Morici Nuccia, Alicandro Gianfranco, Ferri Luca A, Piatti Luigi, Grosseto Daniele, Sganzerla Paolo, Tortorella Giovanni, Ferrario Maurizio, Crimi Gabriele, Bossi Irene, Tondi Stefano, Petronio Anna Sonia, Mariani Matteo, Toso Anna, Ravera Amelia, Corrada Elena, Cao Davide, Di Ascenzo Leonardo, La Vecchia Carlo, De Servi Stefano, Savonitto Stefano
Unità di Cure Intensive Cardiologiche and De Gasperis Cardio-Center, ASST Grande Ospedale Metropolitano Niguarda, Milano, Italy.
Department of Clinical Sciences and Community Health, Università degli Studi di Milano, Milano, Italy.
CJC Open. 2020 Mar 20;2(4):236-243. doi: 10.1016/j.cjco.2020.03.005. eCollection 2020 Jul.
The residual burden of coronary artery disease after percutaneous coronary intervention (PCI) has been associated with worse ischemic outcome. However, data are conflicting in elderly patients. The aim of our study was to verify the incremental value of the residual ergy Between Percutaneous Coronary Intervention With us and Cardiac Surgery (SYNTAX) score (rSS) over clinical variables and baseline SYNTAX score (bSS) in predicting 1-year mortality or cardiovascular events.
A post hoc analysis of data collected in the Elderly-ACS 2 multicenter randomized trial was performed. We included 630 patients aged > 75 years with multivessel coronary disease undergoing PCI for acute coronary syndrome (ACS). The primary outcome was a composite of death, recurrent myocardial infarction, and stroke at 1-year follow up. Change in c-statistic and standardized net benefit were used to evaluate the incremental value of the rSS.
Event rates were significantly higher in patients with incomplete revascularization (rSS > 8). When the rSS was included in a core Cox regression model containing age, previous myocardial infarction, and ACS type, the hazard ratio for patients with score values > 8 was 2.47 (95% confidence interval, 1.51-4.06). However, the core model with rSS did not increase the c-statistic compared with the core model with the bSS (from 0.69 to 0.70) and gave little incremental value in the standardized net benefit.

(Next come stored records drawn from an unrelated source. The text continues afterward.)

(* ===== verification/Grep.v ===== *)
(** * user/grep.c: the pattern matcher and the filter

    The matcher works on two C strings in memory; its recursion and its loops
    spend fuel, and the length of the two strings is enough of it.  [grep] reads
    its input in chunks of any size, through the system call [read], into a
    buffer of 1024 bytes, and what it writes is a list of bytes. *)

From S2P Require Import Prelude StringC.

(** ** The matcher *)

Fixpoint matchhere (fuel : nat) (re text : Z) (m : mem) : option bool :=
  match fuel with
  | O => None
  | S fuel =>
      r0 ← ld m re;
      if r0 =? 0 then Some true else
      r1 ← ld m (re + 1);
      if r1 =? 42 then matchstar fuel r0 (re + 2) text m else
      t ← ld m text;
      if (r0 =? 36) && (r1 =? 0) then Some (t =? 0) else
      if negb (t =? 0) && ((r0 =? 46) || (r0 =? t)) then matchhere fuel (re + 1) (text + 1) m
      else Some false
  end
with matchstar (fuel : nat) (c re text : Z) (m : mem) : option bool :=
  match fuel with
  | O => None
  | S fuel =>
      b ← matchhere fuel re text m;
      if (b : bool) then Some true else
      t ← ld m text;
      if negb (t =? 0) && ((t =? c) || (c =? 46)) then matchstar fuel c re (text + 1) m
      else Some false
  end.

(** Enough for two strings in the memory. *)
Definition match_fuel (m : mem) : nat := (2 * str_fuel m)%nat.

Fixpoint match_loop (fuel : nat) (re text : Z) (m : mem) : option bool :=
  match fuel with
  | O => None
  | S fuel =>
      b ← matchhere (match_fuel m) re text m;
      if (b : bool) then Some true else
      t ← ld m text;
      if t =? 0 then Some false else match_loop fuel re (text + 1) m
  end.

Definition match_ (re text : Z) (m : mem) : option bool :=
  r0 ← ld m re;
  if r0 =? 94 then matchhere (match_fuel m) (re + 1) text m
  else match_loop (str_fuel m) re text m.

(** ** The filter

    [read r k] is the system call on the input [r], with room for [k] bytes: the
    bytes it puts into the buffer, or [None] for an error, and the rest of the
    input. *)
Section Grep.
Context {R : Type} (read : R -> Z -> option (list Z) * R).

Fixpoint put (m : mem) (a : Z) (l : list Z) : option mem :=
  match l with
  | [] => Some m
  | x :: l => m ← st m a x; put m (a + 1) l
  end.

Fixpoint get (n : nat) (m : mem) (a : Z) : option (list Z) :=
  match n with
  | O => Some []
  | S n => x ← ld m a; l ← get n m (a + 1); Some (x :: l)
  end.

(** The loop over the lines in the buffer, from [p] on; [out] is what was
    written to file descriptor 1. *)
Fixpoint grep_lines (fuel : nat) (pattern p : Z) (m : mem) (out : list Z) : option (Z * mem * list Z) :=
  match fuel with
  | O => None
  | S fuel =>
      q ← strchr p 10 m;
      if q =? 0 then Some (p, m, out) else
      m ← st m q 0;
      b ← match_ pattern p m;
      if (b : bool) then
        m ← st m q 10;
        w ← get (Z.to_nat (q + 1 - p)) m p;
        grep_lines fuel pattern (q + 1) m (out ++ w)
      else grep_lines fuel pattern (q + 1) m out
  end.

(** The loop over the chunks; [n] is the number of bytes kept in the buffer,
    the variable [m] of the code. *)
Fixpoint grep_loop (fuel : nat) (pattern buf n : Z) (m : mem) (r : R) (out : list Z) : option (list Z) :=
  match fuel with
  | O => None
  | S fuel =>
      let '(o, r) := read r (1024 - n - 1) in
      match o with
      | None | Some [] => Some out
      | Some bs =>
          m ← put m (buf + n) bs;
          let n := n + Z.of_nat (length bs) in
          m ← st m (buf + n) 0;
          '(p, m, out) ← grep_lines (str_fuel m) pattern buf m out;
          if 0 <? n then
            let n := n - (p - buf) in
            m ← umemmove buf p n m;
            grep_loop fuel pattern buf n m r out
          else grep_loop fuel pattern buf n m r out
      end
  end.

Definition grep (fuel : nat) (pattern buf : Z) (m : mem) (r : R) : option (list Z) := grep_loop fuel pattern buf 0 m r [].
End Grep.

(** ** What a pattern means

    [here re l]: a prefix of [l] matches [re].  [c*] is any number of
    characters that match [c], [.] any character, and [$] at the end of the
    pattern the end of the text. *)
Inductive here : list Z -> list Z -> Prop :=
| here_done l : here [] l
| here_star c re u v : Forall (fun x => x = c \/ c = 46) u -> here re v -> here (c :: 42 :: re) (u ++ v)
| here_end : here [36] []
| here_char c re x l : head re <> Some 42 -> ~ (c = 36 /\ re = []) -> c = 46 \/ c = x -> here re l -> here (c :: re) (x :: l).

Definition matches (re l : list Z) : Prop :=
  match re with
  | 94 :: re => here re l
  | _ => exists u v, l = u ++ v /\ here re v
  end.

Lemma here_star_inv c re l :
  here (c :: 42 :: re) l <-> here re l \/ exists x l', l = x :: l' /\ (x = c \/ c = 46) /\ here (c :: 42 :: re) l'.
Proof.
  split.
  - intros Hh. inversion Hh as [|c' re' u v Hu Hv| |c' re' x l' Hn]; subst; [|done].
    destruct u as [|x u]; [by left|]. right. apply list.Forall_cons in Hu as [Hx Hu]. exists x, (u ++ v). split_and!; [done|done|by constructor].
  - intros [Hh|(x & l' & -> & Hx & Hh)]; [by apply (here_star c re [] l)|].
    inversion Hh as [|c' re' u v Hu Hv| |c' re' y l'' Hn]; subst; [|done].
    apply (here_star c re (x :: u) v); [by constructor|done].
Qed.

Lemma here_end_inv l : here [36] l <-> l = [].
Proof.
  split; [|intros ->; constructor]. intros Hh. inversion Hh as [| | |c re x l' _ Hn]; subst; [done|]. by destruct Hn.
Qed.

Lemma here_char_inv c re l :
  head re <> Some 42 -> ~ (c = 36 /\ re = []) ->
  here (c :: re) l <-> exists x l', l = x :: l' /\ (c = 46 \/ c = x) /\ here re l'.
Proof.
  intros H1 H2. split.
  - intros Hh. inversion Hh as [|c' re' u v Hu Hv| |c' re' x l' _ _ Hc Hr]; subst; [done|by destruct H2|by exists x, l'].
  - intros (x & l' & -> & Hc & Hr). by constructor.
Qed.

Definition decides (o : option bool) (P : Prop) : Prop := exists b, o = Some b /\ (b = true <-> P).

Lemma decides_iff o P Q : (P <-> Q) -> decides o P -> decides o Q.
Proof. intros HPQ (b & -> & Hb). exists b. by rewrite <- HPQ. Qed.

Lemma decides_no o P : o = Some false -> ~ P -> decides o P.
Proof. intros -> HP. by exists false. Qed.

Lemma cstr_head m a l : cstr m a l -> ld m a = Some (match l with [] => 0 | x :: _ => x end).
Proof. destruct l; cbn; [done|]. by intros (H & _). Qed.

Lemma cstr_next m a x l : cstr m a (x :: l) -> cstr m (a + 1) l.
Proof. by intros (_ & _ & Hc). Qed.

Lemma cstr_nz m a x l : cstr m a (x :: l) -> (x =? 0) = false.
Proof. intros (_ & Hx & _). by apply Z.eqb_neq. Qed.

Lemma matchhere_ok m : forall fuel re text rl tl, cstr m re rl -> cstr m text tl ->
  ((length rl + length tl < fuel)%nat -> decides (matchhere fuel re text m) (here rl tl)) /\
  (forall c, (S (length rl + length tl) < fuel)%nat -> decides (matchstar fuel c re text m) (here (c :: 42 :: rl) tl)).
Proof.
  induction fuel as [|fuel IH]; intros re text rl tl Hr Ht; [split; lia|]. split.
  - intros Hf. cbn [matchhere]. rewrite (cstr_head _ _ _ Hr). cbn [mbind option_bind].
    destruct rl as [|r0 rl]; [exists true; split; [done|]; split; [constructor|done]|]. rewrite (cstr_nz _ _ _ _ Hr).
    pose proof (cstr_next _ _ _ _ Hr) as Hr1. rewrite (cstr_head _ _ _ Hr1). cbn [mbind option_bind].
    destruct (Z.eqb_spec (match rl with [] => 0 | x :: _ => x end) 42) as [E1|E1].
    { destruct rl as [|? rl]; [done|]. subst. pose proof (cstr_next _ _ _ _ Hr1) as Hr2. replace (re + 1 + 1) with (re + 2) in Hr2 by lia.
      destruct (IH (re + 2) text rl tl Hr2 Ht) as [_ IHs]. apply IHs. cbn [length] in Hf. lia. }
    rewrite (cstr_head _ _ _ Ht). cbn [mbind option_bind]. destruct ((r0 =? 36) && _) eqn:E2.
    { apply andb_true_iff in E2 as [->%Z.eqb_eq E2%Z.eqb_eq]. destruct rl as [|y rl]; [|apply cstr_nz in Hr1; lia].
      eexists. split; [done|]. rewrite here_end_inv. destruct tl as [|t tl]; [done|]. rewrite (cstr_nz _ _ _ _ Ht). done. }
    assert (Hch : here (r0 :: rl) tl <-> exists x l', tl = x :: l' /\ (r0 = 46 \/ r0 = x) /\ here rl l').
    { apply here_char_inv; [destruct rl; cbn; congruence|]. intros [-> ->]. done. }
    apply (decides_iff _ _ _ (iff_sym Hch)). destruct tl as [|t tl]; [apply decides_no; [done|]; by intros (? & ? & ? & _)|].
    rewrite (cstr_nz _ _ _ _ Ht). cbn [negb andb]. destruct ((r0 =? 46) || (r0 =? t)) eqn:E3.
    + destruct (IH (re + 1) (text + 1) rl tl Hr1 (cstr_next _ _ _ _ Ht)) as [IHh _]. eapply decides_iff; [|apply IHh; cbn [length] in Hf; lia].
      split; [intros Hh; exists t, tl; split_and!; [done| |done]|by intros (x & l' & [= <- <-] & _ & Hh)].
      apply orb_true_iff in E3 as [E3%Z.eqb_eq|E3%Z.eqb_eq]; [by left|by right].
    + apply decides_no; [done|]. intros (x & l' & [= <- <-] & Hc & _). apply orb_false_iff in E3 as [E3%Z.eqb_neq E4%Z.eqb_neq]. tauto.
  - intros c Hf. cbn [matchstar]. destruct (IH re text rl tl Hr Ht) as [IHh _].
    destruct (IHh ltac:(lia)) as (b & -> & Hb). cbn [mbind option_bind]. apply (decides_iff _ _ _ (iff_sym (here_star_inv c rl tl))).
    destruct b; [exists true; split; [done|]; split; [intros _; left; by apply Hb|done]|].
    assert (Hn : ~ here rl tl) by (rewrite <- Hb; done). rewrite (cstr_head _ _ _ Ht). cbn [mbind option_bind].
    destruct tl as [|t tl]; [apply decides_no; [done|]; by intros [?|(? & ? & ? & _)]|]. rewrite (cstr_nz _ _ _ _ Ht). cbn [negb andb].
    destruct ((t =? c) || (c =? 46)) eqn:E3.
    + destruct (IH re (text + 1) rl tl Hr (cstr_next _ _ _ _ Ht)) as [_ IHs]. eapply decides_iff; [|apply IHs; cbn [length] in Hf; lia].
      split; [intros Hh; right; exists t, tl; split_and!; [done| |done]|by intros [?|(x & l' & [= <- <-] & _ & Hh)]].
      apply orb_true_iff in E3 as [E3%Z.eqb_eq|E3%Z.eqb_eq]; [by left|by right].
    + apply decides_no; [done|]. intros [?|(x & l' & [= <- <-] & Hc & _)]; [done|]. apply orb_false_iff in E3 as [E3%Z.eqb_neq E4%Z.eqb_neq]. tauto.
Qed.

In elderly patients with ACS with multivessel disease undergoing PCI, incomplete revascularization was associated with worse outcome at 1-year follow-up. However, there was no clear incremental value of the rSS in the prediction of 1-year adverse outcome compared with a model including clinical variables and bSS.
经皮冠状动脉介入治疗(PCI)后冠状动脉疾病的残余负担与更差的缺血结局相关。然而,老年患者的数据存在矛盾。我们研究的目的是验证残余SYNTAX评分(rSS)相对于临床变量和基线SYNTAX评分(bSS)在预测1年死亡率或心血管事件方面的增量价值。
对老年急性冠状动脉综合征(Elderly-ACS 2)多中心随机试验收集的数据进行事后分析。我们纳入了630例年龄>75岁、患有多支冠状动脉疾病且因急性冠状动脉综合征(ACS)接受PCI的患者。主要结局是1年随访时死亡、复发性心肌梗死和中风的复合结局。采用c统计量变化和标准化净效益来评估rSS的增量价值。
血管重建不完全(rSS>8)的患者事件发生率显著更高。当将rSS纳入包含年龄、既往心肌梗死和ACS类型的核心Cox回归模型时,评分值>8的患者的风险比为2.47(95%置信区间,1.51 - 4.06)。然而,与包含bSS的核心模型相比,包含rSS的核心模型并未增加c统计量(从0.69增至0.70),且在标准化净效益方面增量价值很小。
在接受PCI的多支血管疾病老年ACS患者中,血管重建不完全与1年随访时更差的结局相关。然而,与包含临床变量和bSS的模型相比,rSS在预测1年不良结局方面没有明确的增量价值。